The only disappointment is how secluded and sectioned off the program is. Although it’s well promoted and patronized by plenty of people in the know, “Worlds in Collusion” happens in a place where the general public, who might not know anything about experimental music, never interact with it. Aside from occasional curious passersby, family members, and people who’ve been dragged in by their friends, the whole thing goes down cordoned off, contained, quarantined even away from the carnival goers. Obviously the city wouldn’t give High Zero a spot outside (although Horse Lords, one of Baltimore’s best and most oddball “rock” bands, headlined the Station North stage this year). I doubt the High Zero Foundation would want to make the kind of concessions necessary to get a more visible spot, and they’ve got a great thing going, for people who know.

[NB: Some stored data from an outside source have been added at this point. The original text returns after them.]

(** What [fit_obs] does with the outcome of [leastsq], on the model [self1]
    in which [m] is already in place. *)
Definition fit_store (sigma_s : option float64) (self1 : Self.t)
    (r : result (list float64 * Z)) : result unit * Self.t :=
  match r with
  | Raise e => (Raise e, self1)
  | Ok (res, _) =>
      match supplied sigma_s, res with
      | Some s, [res_k; res_q] =>
          (Ok tt, Self.mk res_k res_q s (Self.m self1))
      | None, [res_k; res_q; res_sigma_s] =>
          (Ok tt, Self.mk res_k res_q res_sigma_s (Self.m self1))
      | _, _ => (Raise ValueError, self1)
      end
  end.

(** [params[key]] on the dictionary [get_params] returns; [None] stands for
    a missing key. *)
Fixpoint dict_get (key : string) (d : list (string * float64))
  : option float64 :=
  match d with
  | [] => None
  | (k, v) :: d' => if String.eqb key k then Some v else dict_get key d'
  end.

(* ================================================================= *)
(** ** Properties of the special functions *)

Module SpecialFacts.
Import Special.

Lemma Gint_chasles (a b c : R) : Gint a b + Gint b c = Gint a c.
Proof. unfold Gint. apply RiemannInt_P26. Qed.

Lemma Gint_refl (a : R) : Gint a a = 0.
Proof. unfold Gint. apply RiemannInt_P9. Qed.

Lemma Gint_swap (a b : R) : Gint a b = - Gint b a.
Proof. unfold Gint. apply RiemannInt_P8. Qed.

Lemma gauss_pos (t : R) : 0 < gauss t.
Proof. unfold gauss. apply exp_pos. Qed.

Lemma gauss_le_1 (t : R) : gauss t <= 1.
Proof.
  unfold gauss. rewrite <- exp_0.
  destruct (Req_dec t 0) as [-> | Ht].
  - right. f_equal. ring.
  - left. apply exp_increasing. nra.
Qed.

Lemma gauss_even (t : R) : gauss (- t) = gauss t.
Proof. unfold gauss. f_equal. ring. Qed.
(** X24: where the buttons of the page land on the server. The session
    button (timer not running), the clone button (in multi mode), the
    safe-mode button and the stress and scan quick actions each send a
    command that the server routes to the matching handler. The status
    quick action sends a command that matches no trigger row, so it is
    answered by [getAIResponse] and never by [checkTimerStatus]. With
    the timer running the session button only stops the page's own
    countdown, and outside multi mode the clone button sends nothing. *)
Theorem page_buttons_and_server_handlers p :
  (Client.timerActive (Client.aura p) = false ->
   exists c, (Client.startWorkSession p).1 = Some c /\
             firstMatch (toLowerCase c) = Some SessionStart) /\
  (Client.timerActive (Client.aura p) = true ->
   Client.startWorkSession p = (None, Client.stopTimer p)) /\
  (Client.currentMode (Client.aura p) = "multi" ->
   exists c, (Client.activateClone p).1 = Some c /\
             firstMatch (toLowerCase c) = Some Clone) /\
  (Client.currentMode (Client.aura p) <> "multi" ->
   (Client.activateClone p).1 = None) /\
  (exists c, (Client.activateSafeMode p).1 = Some c /\
             firstMatch (toLowerCase c) = Some SafeMode) /\
  (exists c, (Client.quickAction "stress" p).1 = Some c /\
             firstMatch (toLowerCase c) = Some SafeMode) /\
  (exists c, (Client.quickAction "scan" p).1 = Some c /\
             firstMatch (toLowerCase c) = Some ScanIntent) /\
  (exists c, (Client.quickAction "status" p).1 = Some c /\
             firstMatch (toLowerCase c) = None).
Proof.
  split; [intros H; unfold Client.startWorkSession; rewrite H; eexists; split; reflexivity|].
  split; [intros H; unfold Client.startWorkSession; rewrite H; reflexivity|].
  split; [intros H; unfold Client.activateClone; rewrite H; eexists; split; reflexivity|].
  split.
  { intros H. unfold Client.activateClone.
    destruct (String.eqb (Client.currentMode (Client.aura p)) "multi") eqn:E;
      [apply String.eqb_eq in E; contradiction | reflexivity]. }
  repeat split; eexists; split; reflexivity.
Qed.

Lemma page_buttons_and_server_handlers_witness :
  exists c, (Client.startWorkSession blankPage).1 = Some c /\
            firstMatch (toLowerCase c) = Some SessionStart.
Proof.
  apply (page_buttons_and_server_handlers blankPage). reflexivity.
Defined.

(** X25: the second completed session, reported by a status poll,
    switches the clone display on. When the server's record of the
    default user is active with one alarm and its window has elapsed, the
    reply to a timer-status command makes the record inactive on the
    server, and on the page sets [cloneActive], writes the clone status
    line, starts a clone simulation and schedules the four activities of
    the reply one second apart. *)
Theorem status_poll_activates_the_clone_display now now' roll keys net timeString
    isoTimestamp command srv p timer :
  firstMatch (toLowerCase command) = Some TimerStatus ->
  activeTimers srv !! "default" = Some timer ->
  isActive timer = true ->
  alarmCount timer = 1 ->
  duration timer <= now - startTime timer ->
  (exists timer',
     activeTimers (Client.exchange now now' roll keys net timeString isoTimestamp
                     command srv p).1 !! "default" = Some timer' /\
     isActive timer' = false) /\
  Client.cloneActive
    (Client.aura (Client.exchange now now' roll keys net timeString isoTimestamp
                    command srv p).2) = true /\
  Client.cloneStatusText
    (Client.exchange now now' roll keys net timeString isoTimestamp command srv p).2
    = "Active - Working" /\
  Client.simulations
    (Client.exchange now now' roll keys net timeString isoTimestamp command srv p).2
    = Client.simulations p ++ [(Client.nextId p, 0%nat)] /\
  Client.pending
    (Client.exchange now now' roll keys net timeString isoTimestamp command srv p).2
    = Client.pending p ++ [ (0, "Summarizing your study materials");
                            (1000, "Organizing notes and resources");
                            (2000, "Preparing review questions");
                            (3000, "Scheduling your next study session") ].
Proof.
  intros Hfm Hget Hact Hcount Hwin.
  unfold Client.exchange, auraProcess.
  rewrite handleSpecialCommands_dispatch, Hfm. cbn [dispatch default].
  rewrite (checkTimerStatus_elapsed now now' "default" _ timer Hget Hact Hwin).
  unfold handleTimerComplete. rewrite Hget.
  cbn [alarmCount setAlarmCount setIsActive]. rewrite Hcount.
  change (2 <=? 1 + 1) with true. cbn iota. cbn [fst snd activeTimers].
  split; [eexists; split; [apply lookup_insert_eq | reflexivity]|].
  set (message := "Outstanding! You've completed 80 minutes of focused work. AI Clone is now taking over your background tasks.").
  change (Client.receive _ p) with
    (Client.showCloneActivities
       [ "Summarizing your study materials"; "Organizing notes and resources";
         "Preparing review questions"; "Scheduling your next study session" ]
       (Client.activateCloneDisplay
          (Client.speak (generateVoiceResponse message "timer")
             (Client.addMessage "aura" message p)))).
  destruct (speak_is_putSpoken (generateVoiceResponse message "timer")
              (Client.addMessage "aura" message p)) as [u ->].
  split; [reflexivity|]. split; [reflexivity|]. split; [reflexivity|].
  cbn. rewrite <- !app_assoc. reflexivity.
Qed.

Lemma status_poll_activates_the_clone_display_witness :
  Client.cloneActive
    (Client.aura (Client.exchange 4800000 4800000 5 sampleKeys nothingAnswers "10:15:00"
                    "2025-01-01T10:15:00.000Z" "timer status"
                    {| activeTimers :=
                         {[ "default" := {| startTime := 2400000; duration := 2400000;
                                            alarmCount := 1; isActive := true;
                                            mode := "work"; sessionNumber := 2 |} ]};
                       aiApis := AI_APIS |} blankPage).2) = true.
Proof.
  apply (status_poll_activates_the_clone_display 4800000 4800000 5 sampleKeys nothingAnswers
           "10:15:00" "2025-01-01T10:15:00.000Z" "timer status"
           {| activeTimers :=
                {[ "default" := {| startTime := 2400000; duration := 2400000;
                                   alarmCount := 1; isActive := true;
                                   mode := "work"; sessionNumber := 2 |} ]};
              aiApis := AI_APIS |} blankPage
           {| startTime := 2400000; duration := 2400000; alarmCount := 1; isActive := true;
              mode := "work"; sessionNumber := 2 |}).
  - reflexivity.
  - apply lookup_singleton_eq.
  - reflexivity.
  - reflexivity.
  - cbn. lia.
Defined.

(** *** Requests whose command is not a string *)

Lemma commandText_of_string text : commandText (Some (Str text)) = Returned text.
Proof. reflexivity. Qed.

(** Whatever else the body holds under [command], reading its lower
    case throws. *)
Lemma commandText_throws command :
  (forall text, command <> Some (Str text)) ->
  exists e, commandText command = Thrown e.
Proof.
  intros Hnot. destruct command as [[| text | n | b | items | fields]|]; cbn; eauto.
  destruct (Hnot text). reflexivity.
Qed.

(** X12: [handleSpecialCommands] needs a string. Called with a command
    that is a string it returns, and every object it answers with
    carries a status from a fixed list, a text message and a spoken
    version of it which, the scan prompt apart, contains the message.
    Called with anything else under [command] (nothing, [null], a
    number, a list, an object) it throws, and the timer map is
    untouched. *)
Theorem special_commands_need_a_string now now' roll command userId
    (activeTimers : gmap string TimerData) :
  (forall text, command = Some (Str text) ->
     exists result timers,
       handleSpecialCommandsOn now now' roll command userId activeTimers
         = (Returned result, timers) /\
       forall r, result = Some r ->
         exists status message voice,
           get "status" r = Some (Str status) /\ In status specialStatuses /\
           get "message" r = Some (Str message) /\
           get "voiceMessage" r = Some (Str voice) /\
           (status <> "scan_mode_ready" -> includes voice message = true)) /\
  ((forall text, command <> Some (Str text)) ->
   exists e,
     handleSpecialCommandsOn now now' roll command userId activeTimers
       = (Thrown e, activeTimers)).
Proof.
  split.
  - intros text ->. unfold handleSpecialCommandsOn. rewrite commandText_of_string.
    apply special_replies_carry_status_message_voice.
  - intros Hnot. unfold handleSpecialCommandsOn.
    destruct (commandText_throws command Hnot) as [e ->]. eauto.
Qed.

Lemma special_commands_need_a_string_witness :
  (exists result timers,
     handleSpecialCommandsOn 0 0 5 (Some (Str "start work session")) "default" ∅
       = (Returned result, timers)) /\
  (exists e,
     handleSpecialCommandsOn 0 0 5 (Some (Num 42)) "default" ∅ = (Thrown e, ∅)).
Proof.
  split.
  - destruct (special_commands_need_a_string 0 0 5 (Some (Str "start work session"))
                "default" ∅) as [Hstring _].
    destruct (Hstring "start work session" eq_refl) as (result & timers & Hrun & _).
    exists result, timers. exact Hrun.
  - destruct (special_commands_need_a_string 0 0 5 (Some (Num 42)) "default" ∅)
      as [_ Hother].
    apply Hother. intros text. discriminate.
Defined.
(** * Ark escrow demo: the escrow script factory and the co-signing coordinator

    A shallow embedding of [src/escrow.ts] (namespace [VEscrow]) and of the
    [ContractManager] class of [src/app.ts], with the data model of
    [src/types.ts], followed by the properties of the specification that
    concern them. The arrays of [src/localstorage-communication.ts] and the
    [UserManager] class of [src/user-manager.ts] are embedded too, with
    further properties of the code at the end.

    Conventions of the embedding.
    - A [Uint8Array] (and the [number[]] form of a PSBT) is a [list byte].
    - A JavaScript exception is the [Throw] constructor of [Result]; the
      message of the [Error] object is kept because the callers print it.
    - [await] is sequencing: every operation of the coordinator runs to its
      end before the next one starts (section 5 of the specification).
    - The functions of [@arkade-os/sdk] and [@scure/btc-signer] that the
      code calls are fields of the records [SDK] (pure library functions)
      and [Env] (the outcome of the interactions with the wallet, the
      indexer and the Ark server during one operation).
    - The [contract] argument of a method is the object that the map
      [contracts] holds under its address, as in the calls made by
      [ArkEscrowApp]; a mutation of the argument is a mutation of the map.
    - The transport is outside: what the class publishes is not recorded,
      and the events by which the transport replaces the whole map
      ([updateContractsFromProvider]) are not operations of a run; that
      method is embedded on its own. *)

From Stdlib Require Import ZArith Lia Ascii String List.
From Stdlib.Strings Require Import Byte.
From stdpp Require Import base decidable option list strings gmap pretty.

Open Scope string_scope.
Open Scope list_scope.
Open Scope Z_scope.

(** ** Exceptions *)

Inductive Result (E A : Type) : Type :=
| Ok (a : A)
| Throw (e : E).
Arguments Ok {E A} a.
Arguments Throw {E A} e.

Definition rbind {E A B} (r : Result E A) (k : A -> Result E B) : Result E B :=
  match r with
  | Ok a => k a
  | Throw e => Throw e
  end.

Notation "'do' x <- r ; k" := (rbind r (fun x => k))
  (at level 10, x name, r at level 100, k at level 200).
Notation "'do' ' p <- r ; k" := (rbind r (fun x => match x with p => k end))
  (at level 10, p pattern, r at level 100, k at level 200).

(** [Promise.all(xs.map(f))]: every element must succeed. *)
Fixpoint mapR {E A B} (f : A -> Result E B) (xs : list A) : Result E (list B) :=
  match xs with
  | [] => Ok []
  | x :: rest => do y <- f x; do ys <- mapR f rest; Ok (y :: ys)
  end.

Definition Bytes := list byte.

(** ** [hex] of [@scure/base]

    [encode] writes two lower-case digits per byte; [decode] reads digits of
    either case and refuses a string of odd length or with another
    character. *)
Module hex.

Definition digit (n : N) : ascii :=
  if (n <? 10)%N then ascii_of_N (48 + n) else ascii_of_N (87 + n).

Definition encode_byte (b : byte) (rest : string) : string :=
  String (digit (to_N b / 16)) (String (digit (to_N b mod 16)) rest).

Fixpoint encode (bs : Bytes) : string :=
  match bs with
  | [] => EmptyString
  | b :: rest => encode_byte b (encode rest)
  end.

Definition value (c : ascii) : option N :=
  let n := N_of_ascii c in
  if ((48 <=? n) && (n <=? 57))%N then Some (n - 48)%N
  else if ((97 <=? n) && (n <=? 102))%N then Some (n - 87)%N
  else if ((65 <=? n) && (n <=? 70))%N then Some (n - 55)%N
  else None.

Fixpoint decode (s : string) : option Bytes :=
  match s with
  | EmptyString => Some []
  | String hi (String lo rest) =>
      match value hi, value lo, decode rest with
      | Some h, Some l, Some bs =>
          match of_N (16 * h + l) with
          | Some b => Some (b :: bs)
          | None => None
          end
      | _, _, _ => None
      end
  | String _ EmptyString => None
  end.

End hex.

(** ** [src/escrow.ts]: namespace [VEscrow] *)
Module VEscrow.

(** [RelativeTimelock] of the SDK: [{ type: "blocks" | "seconds", value }]. *)
Inductive TimelockType := blocks | seconds.

Record RelativeTimelock := {
  tl_type : TimelockType;
  tl_value : Z;
}.

Record Options := {
  buyer : Bytes;
  seller : Bytes;
  arbitrator : Bytes;
  server : Bytes;
  unilateralDelay : RelativeTimelock;
}.

(** The two errors of [validateOptions] and the one of [findLeaf]. *)
Inductive Error :=
| InvalidKeyLength (name : string) (got : nat)
| DuplicateKey
| LeafNotFound (script : string).

Definition message (e : Error) : string :=
  match e with
  | InvalidKeyLength name got =>
      "Invalid " +:+ name +:+ " public key length: expected 32, got " +:+ pretty got
  | DuplicateKey => "All parties must have unique public keys"
  | LeafNotFound script => "leaf '" +:+ script +:+ "' not found"
  end.

(** The loop [for (const { name, key } of keys)] of [validateOptions]. *)
Fixpoint checkKeyLengths (keys : list (string * Bytes)) : Result Error unit :=
  match keys with
  | [] => Ok tt
  | (name, key) :: rest =>
      if decide (length key = 32%nat) then checkKeyLengths rest
      else Throw (InvalidKeyLength name (length key))
  end.

Definition validateOptions (options : Options) : Result Error unit :=
  let keys :=
    [ ("buyer", buyer options); ("seller", seller options);
      ("arbitrator", arbitrator options); ("server", server options) ] in
  do _ <- checkKeyLengths keys;
  let keySet : gset string :=
    list_to_set
      [ hex.encode (buyer options); hex.encode (seller options);
        hex.encode (arbitrator options); hex.encode (server options) ] in
  if decide (size keySet = 4%nat) then Ok tt else Throw DuplicateKey.

(** The library functions the constructor and [VtxoScript] rely on. *)
Record SDK := {
  (** [MultisigTapscript.encode({ pubkeys }).script] *)
  MultisigTapscript_encode : list Bytes -> Bytes;
  (** [CSVMultisigTapscript.encode({ pubkeys, timelock }).script] *)
  CSVMultisigTapscript_encode : list Bytes -> RelativeTimelock -> Bytes;
  (** [VtxoScript]: the taproot output key committing to the leaves *)
  tweakedPublicKey : list Bytes -> Bytes;
  (** [VtxoScript.encode()]: the serialized tap tree *)
  tapTree_encode : list Bytes -> Bytes;
  (** [new ArkAddress(server, vtxoTaprootKey, prefix).encode()] *)
  ArkAddress_encode : string -> Bytes -> Bytes -> string;
}.

(** [class Script extends VtxoScript]: [scripts] is the array handed to
    [super], the six other fields are the hex strings kept by the class. *)
Record Script := {
  options : Options;
  scripts : list Bytes;
  releaseScript : string;
  refundScript : string;
  directScript : string;
  unilateralReleaseScript : string;
  unilateralRefundScript : string;
  unilateralDirectScript : string;
}.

I really enjoyed soaking in the Soundnest this year, a new installation at the corner of Mt. Royal Ave. and W. Lanvale St. Organizer Ryan Smith asked me to perform improv in a tent at Artscape, but I didn’t know exactly what it would be like or who would come. I didn’t get a chance to check it out until Sunday, when I saw a billowing pink and white tent enclosing three trees on a median strip, with dozens of people streaming in and out. I walked in to find my friends Austin Redwood and Ben Currotto playing as Wind Delay, with participation from the people sitting down and passing through: there were bells, kalimbas, cymbals, mallets, and other percussion instruments for everyone to join in. The performers stuck to creating ambient sounds with a lot of space for imagination and interpretation. The most heartening thing was seeing how it all the little kids were into it. Hope against hope the city lets them do it again next year. Preaching to the choir gets boring after a while. It’s really nice to see something that exposes people to music and ways of making sound that they might never had heard otherwise, instead of another funnel cake stand.